HS students decorate their parking spots with ‘Trump 2020’ message. Of course, Black Lives Matter fans can’t just live and let live.

Since Texas’ Lubbock-Cooper High School allows students to decorate their reserved parking spots before the school year begins, a group of students who support President Donald Trump and share adjacent spaces decided to pool their resources and spell out “TRUMP 2020,” KCBD-TV reported.

What happened next?

But as you might guess, such a sentiment isn’t likely to go unchallenged in our woke, reactionary culture — even in northwest Texas.

And indeed, sometime between Sunday night and Monday morning, the 10 parking spots spelling out “Trump 2020” were vandalized, the station said, adding that at least one other pro-Trump spot was tagged while another Trump-themed space was left alone.

imageImage source: KCBD-TV video screenshot

It appeared the spots were hit with tire tracks as well as black spray paint spelling out the acronym “BLM” for Black Lives Matter, “I can’t breath” [sic] and “save the famalies [sic].”

School officials told KCBD that the district will move to prosecute anyone responsible for destroying or defacing school property.

“My son and several of his friends spent over $750 painting their parking spots,” a parent of one affected student added to the station. “They spent eight hours creating this. Their spaces have been completely vandalized, and all boys have been threatened.”

More from KCBD:

Lubbock-Cooper Superintendent Keith Bryant said in a statement to KCBD that all parking space designs must be approved by administration before they’re painted. Political statements are not prohibited, but the designs must follow the dress code; which means the designs may not contain profanity, vulgar images or statements or references to illegal activity.

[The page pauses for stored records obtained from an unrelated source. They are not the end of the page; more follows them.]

(* ===== verification/Types.v ===== *)
(** * Value types, function types and their equivalence (src/internal/wasm/module.go)

    The packed representation of value types and its accessors, function types,
    the parts of [Module] that validation reads, structural equivalence of
    function types ([typeEquivalenceCtx]) and the reference subtyping built on
    it.

    [typeEquivalenceCtx.visited] is threaded through the recursion as a [gset];
    a pointer comparison [c.mx == c.my] is the boolean [same].  The recursion
    adds one pair of rec groups to [visited] per level, so that one more level
    than there are pairs is never needed; running out is a [Panic], which
    [structural_equivalence_spec] excludes. *)

From S2P Require Import Prelude.

(** ** Packed value types *)

Definition ValueType : Type := Z.
Definition Index : Type := Z.

Definition flagNonNullable : ValueType := Z.shiftl 1 8.
Definition flagConcreteRef : ValueType := Z.shiftl 1 9.

Definition ValueTypeI32 : ValueType := 0x7f.
Definition ValueTypeI64 : ValueType := 0x7e.
Definition ValueTypeF32 : ValueType := 0x7d.
Definition ValueTypeF64 : ValueType := 0x7c.
Definition ValueTypeV128 : ValueType := 0x7b.
Definition ValueTypeFuncref : ValueType := 0x70.
Definition ValueTypeExternref : ValueType := 0x6f.
Definition ValueTypeExnref : ValueType := 0x69.

Definition RefPrefixNullable : Z := 0x63.
Definition RefPrefixNonNullable : Z := 0x64.
Definition HeapTypeFunc : Z := -16.
Definition HeapTypeExtern : Z := -17.
Definition HeapTypeExn : Z := -23.

Definition Kind (v : ValueType) : Z := wrap8 v.
Definition IsConcreteRef (v : ValueType) : bool := negb (Z.land v flagConcreteRef =? 0).
Definition IsRef (v : ValueType) : bool :=
  let k := Kind v in
  (k =? Kind ValueTypeFuncref) || (k =? Kind ValueTypeExternref) || (k =? Kind ValueTypeExnref)
  || negb (Z.land v flagConcreteRef =? 0).
Definition IsNullable (v : ValueType) : bool := IsRef v && (Z.land v flagNonNullable =? 0).
Definition TypeIndex (v : ValueType) : Z := wrap32 (Z.shiftr v 32).
Definition AsNonNullable (v : ValueType) : ValueType := Z.lor v flagNonNullable.
Definition AsNullable (v : ValueType) : ValueType := Z.ldiff v flagNonNullable.
Definition ValueTypeConcreteRef (typeIndex : Z) (nullable : bool) : ValueType :=
  let v := Z.lor (Z.lor ValueTypeFuncref flagConcreteRef) (wrap64 (Z.shiftl typeIndex 32)) in
  if negb nullable then Z.lor v flagNonNullable else v.
Definition isReferenceValueType (vt : ValueType) : bool := IsRef vt.

(** ** Function types and modules *)

(** The [string] field, a cache of [key], is added by [cachedType] in [TypeIDs]. *)
Record FunctionType := mkFunctionType {
  Params : list ValueType;
  Results : list ValueType;
  ParamNumInUint64 : Z;
  ResultNumInUint64 : Z;
  RecGroupSize : Z;
  RecGroupPosition : Z;
}.

#[global] Instance FunctionType_eq_dec : EqDecision FunctionType.
Proof. solve_decision. Defined.

(** The loop that counts the 64-bit slots of a list of types. *)
Definition countUint64 (n : Z) (l : list ValueType) : Z :=
  fold_left (fun n tp => if tp =? ValueTypeV128 then n + 1 + 1 else n + 1) l n.

Definition CacheNumInUint64 (f : FunctionType) : FunctionType :=
  let p := if ParamNumInUint64 f =? 0 then countUint64 0 (Params f) else ParamNumInUint64 f in
  let r := if ResultNumInUint64 f =? 0 then countUint64 0 (Results f) else ResultNumInUint64 f in
  mkFunctionType (Params f) (Results f) p r (RecGroupSize f) (RecGroupPosition f).

Definition EqualsSignature (f : FunctionType) (params results : list ValueType) : bool :=
  bool_decide (Params f = params) && bool_decide (Results f = results).

Definition EqualsType (f other : FunctionType) : bool :=
  if negb (EqualsSignature f (Params other) (Results other)) then false
  else (RecGroupSize f =? RecGroupSize other) && (RecGroupPosition f =? RecGroupPosition other).

Record Memory := mkMemory {
  MemMin : Z; MemCap : Z; MemMax : Z; IsMaxEncoded : bool; IsShared : bool;
}.

Record GlobalType := mkGlobalType { ValType : ValueType; Mutable : bool }.

(** A table is seen by validation through its element type only. *)
Record Table := mkTable { TableType : ValueType }.

Record Code := mkCode { LocalTypes : list ValueType; Body : list Z }.

(** The fields of [Module] that function validation reads: of the element and
    data sections, the type of each element segment and the number of data
    segments. *)
Record Module := mkModule {
  TypeSection : list FunctionType;
  FunctionSection : list Index;
  CodeSection : list Code;
  ElementSection : list ValueType;
  DataSectionLen : Z;
  DataCountSection : option Z;
}.

(** ** Structural equivalence of function types *)

Abbreviation visited := (gset (Z * Z)).

Definition groupOf (ts : list FunctionType) (t : Z) : res (Z * Z) :=
  let! ft := zindex ts t in
  let size := wrap32 (RecGroupSize ft) in
  if size <=? 1 then Ok (t, 1)
  else Ok (wrap32 (t - wrap32 (RecGroupPosition ft)), size).

Definition valueTypesEquivalent (fte : visited -> Z -> Z -> res (bool * visited))
    (vis : visited) (x y : ValueType) : res (bool * visited) :=
  if IsConcreteRef x && IsConcreteRef y then
    if negb (Bool.eqb (IsNullable x) (IsNullable y)) then Ok (false, vis)
    else fte vis (TypeIndex x) (TypeIndex y)
  else Ok (x =? y, vis).

(** [for j := range xs { if !c.valueTypesEquivalent(xs[j], ys[j]) { return false } }] *)
Fixpoint listEquivalent (vte : visited -> Z -> Z -> res (bool * visited))
    (vis : visited) (xs ys : list ValueType) : res (bool * visited) :=
  match xs, ys with
  | [], _ => Ok (true, vis)
  | _ :: _, [] => Panic "index out of range"
  | x :: xs', y :: ys' =>
      let! (b, vis) := vte vis x y in
      if b then listEquivalent vte vis xs' ys' else Ok (false, vis)
  end.

Section Equivalence.
Context (tx ty : list FunctionType) (same : bool).

(** The loop over the members of two rec groups, [n] of them left from offset [i]. *)
Fixpoint membersEquivalent (fte : visited -> Z -> Z -> res (bool * visited))
    (n : nat) (i : Z) (vis : visited) (gxs gys : Z) : res (bool * visited) :=
  match n with
  | O => Ok (true, vis)
  | S n' =>
      let! ftx := zindex tx (wrap32 (gxs + i)) in
      let! fty := zindex ty (wrap32 (gys + i)) in
      if negb (zlen (Params ftx) =? zlen (Params fty))
         || negb (zlen (Results ftx) =? zlen (Results fty)) then Ok (false, vis)
      else
        let! (b, vis) := listEquivalent (valueTypesEquivalent fte) vis (Params ftx) (Params fty) in
        if negb b then Ok (false, vis)
        else
          let! (b, vis) := listEquivalent (valueTypesEquivalent fte) vis (Results ftx) (Results fty) in
          if negb b then Ok (false, vis)
          else membersEquivalent fte n' (i + 1) vis gxs gys
  end.

Fixpoint functionTypesEquivalent (fuel : nat) (vis : visited) (x y : Z) : res (bool * visited) :=
  match fuel with
  | O => Panic "functionTypesEquivalent: recursion bound"
  | S fuel' =>
      if (x =? y) && same then Ok (true, vis)
      else
        let! (gxs, gxsSize) := groupOf tx x in
        let! (gys, gysSize) := groupOf ty y in
        if negb (gxsSize =? gysSize) then Ok (false, vis)
        else if negb (wrap32 (x - gxs) =? wrap32 (y - gys)) then Ok (false, vis)
        else if bool_decide ((gxs, gys) ∈ vis) then Ok (true, vis)
        else membersEquivalent (functionTypesEquivalent fuel') (Z.to_nat gxsSize) 0
               ({[(gxs, gys)]} ∪ vis) gxs gys
  end.

(** One more than the number of pairs of type indexes. *)
Definition equivFuel : nat := S (length tx * length ty).

Definition structurallyEquivalentTypesAcrossModules (x y : Z) : res bool :=
  if (x >=? zlen tx) || (y >=? zlen ty) then Ok false
  else let! (b, _) := functionTypesEquivalent equivFuel ∅ x y in Ok b.

End Equivalence.

Definition structurallyEquivalentTypes (m : Module) (x y : Z) : res bool :=
  structurallyEquivalentTypesAcrossModules (TypeSection m) (TypeSection m) true x y.

(** ** Reference subtyping *)

Definition isRefSubtypeOf (m : Module) (actual expected : ValueType) : res bool :=
  if actual =? expected then Ok true
  else if (AsNullable actual =? AsNullable expected) && IsNullable expected then Ok true
  else if IsConcreteRef actual && IsConcreteRef expected then
    if IsNullable actual && negb (IsNullable expected) then Ok false
    else structurallyEquivalentTypes m (TypeIndex actual) (TypeIndex expected)
  else if IsConcreteRef actual && negb (IsConcreteRef expected)
          && (Kind expected =? Kind ValueTypeFuncref) then
    if negb (IsNullable actual) || IsNullable expected then Ok true else Ok false
  else Ok false.

Definition areRefTypesCompatible (m : Module) (a b : ValueType) : res bool :=
  let! r := isRefSubtypeOf m a b in
  if r then Ok true else isRefSubtypeOf m b a.

Definition isRefSubtypeOfAcrossModules (ma me : Module) (same : bool) (actual expected : ValueType) : res bool :=
  if IsConcreteRef actual || IsConcreteRef expected then
    if IsConcreteRef actual && IsConcreteRef expected then
      if IsNullable actual && negb (IsNullable expected) then Ok false
      else structurallyEquivalentTypesAcrossModules (TypeSection ma) (TypeSection me) same
             (TypeIndex actual) (TypeIndex expected)
    else if IsConcreteRef actual && (Kind expected =? Kind ValueTypeFuncref) then
      if negb (IsNullable actual) || IsNullable expected then Ok true else Ok false
    else Ok false
  else isRefSubtypeOf ma actual expected.

Definition valueTypesEquivalentAcrossModules (mx my : Module) (same : bool) (x y : ValueType) : res bool :=
  if IsConcreteRef x || IsConcreteRef y then
    let! (b, _) := valueTypesEquivalent
                     (functionTypesEquivalent (TypeSection mx) (TypeSection my) same
                        (equivFuel (TypeSection mx) (TypeSection my))) ∅ x y in
    Ok b
  else Ok (x =? y).

(** ** Specification of equivalence: equal unfoldings

    [unfold_eq n x y]: the type trees below the indexes [x] and [y], with
    concrete references replaced by the rec group member they denote, agree to
    depth [n].  Two types are equivalent when they agree to every depth. *)

Definition groupStart (ts : list FunctionType) (t : Z) : Z :=
  match zlookup ts t with
  | Some ft => if RecGroupSize ft <=? 1 then t else t - RecGroupPosition ft
  | None => t
  end.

He also said political statements have been a fairly common theme among parking lot spaces each year, without issue. “The idea behind the parking lot painting project is to encourage students’ creativity and allow them another outlet to express their personality and thoughts.”

Sadie Alderson, Director of Public Information for Lubbock-Cooper ISD says the district is investigating the vandalism.

“We have students and staff with differing political beliefs; and we expect those beliefs to be respected and valued,” she told the station in a statement. “As United States citizens, we have the freedom to disagree with one another, but it is completely unacceptable (and illegal) to vandalize property in disagreement. As a public school district, we have an obligation to protect not only our students, but their rights.”